To a lesser extent, health authorities and universities in the states of Sonora and Baja California Sur have also purchased Sumilab chemicals and materials over the past five years. Prior to 2017, the governments of these states had acquired the company’s products, but acquisitions increased after 2018, according to the National Transparency Platform. Ditto for the federal government: Prior to 2018, the only federal entity that had contracts with the Los Chapitos-affiliated company was the Administration and Investment Trust in support of scientific research and technological development of the National Institute of Forestry Research. , Agriculture and Livestock, which reports to the Department of Agriculture and Rural Development (SADER) before the Department of Agriculture, Livestock, Fisheries and Food (SAGARPA).

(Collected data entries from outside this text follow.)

(* ===== verification/Cte.v ===== *)
(** * Common table expressions and UNION ALL (src/src/engine/mod.rs; the clause of
    src/src/sql/cte.rs)

    [execute_with] runs each anchor, registers its result as a table, repeats the recursive
    part until it brings no new row, runs the outer query and drops the tables.  The
    queries inside are run by [execute_inner], which is a parameter here: it stands for
    the engine itself. *)

From Stdlib Require Import ZArith Lia Ascii String.
From stdpp Require Import prelude list numbers gmap.
From S2P Require Import Prelude Nulls Catalog Result Lexer StringColumn Parser Vectorized Dispatch IndexManager ExprEval Dml Temporal SnapshotTxn Statements.
Local Open Scope Z_scope.

Module CteM.
Import LexerM ParserM CatalogM DispatchM StatementsM.
Import ResultM (ResultColumn, mkCol, QueryResult, mkResult, values, plain).

Record CteDef := mkCte { cte_name : text; anchor : text; recursive : option text }.
Record WithClause := mkWith { ctes : list CteDef; outer_query : text; max_recursion : Z }.

Definition result_to_table (n : text) (r : QueryResult) : Table :=
  mkTable n (values <$> ResultM.columns r) (ResultM.name <$> ResultM.columns r) (ResultM.row_count r) (replicate (length (ResultM.columns r)) None) [] None.

(** ** Rows already there *)
Definition row_equal (t : Table) (r : QueryResult) (r_row t_row : nat) : bool :=
  forallb (λ p : nat * ResultColumn, Z.eqb (default 0 (values p.2 !! r_row)) (default 0 (col ← columns t !! p.1; col !! t_row))) (imap pair (ResultM.columns r)).
Definition is_new (t : Table) (r : QueryResult) (r_row : nat) : bool := negb (existsb (row_equal t r r_row) (seq 0 (row_count t))).
Definition compute_new_rows (t : Table) (r : QueryResult) : nat := length (filter (λ r_row, is_new t r r_row = true) (seq 0 (ResultM.row_count r))).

In announcing the sanctions against Sumilab and four members of the Sinaloa cartel, the Treasury Department assured that this measure was closely coordinated with the Mexican government, including the Financial Intelligence Unit. The actions taken by the US government this week are a further step in narrowing down the heirs of Joaquín Guzmán Loera, El Chapo, leader of the Sinaloa cartel: Alfredo, Iván Archivaldo, Joaquín and Ovidio Guzmán, against whom they have been fighting since 2008 and you accuse her of conducting increased operations to bring fentanyl into US territory.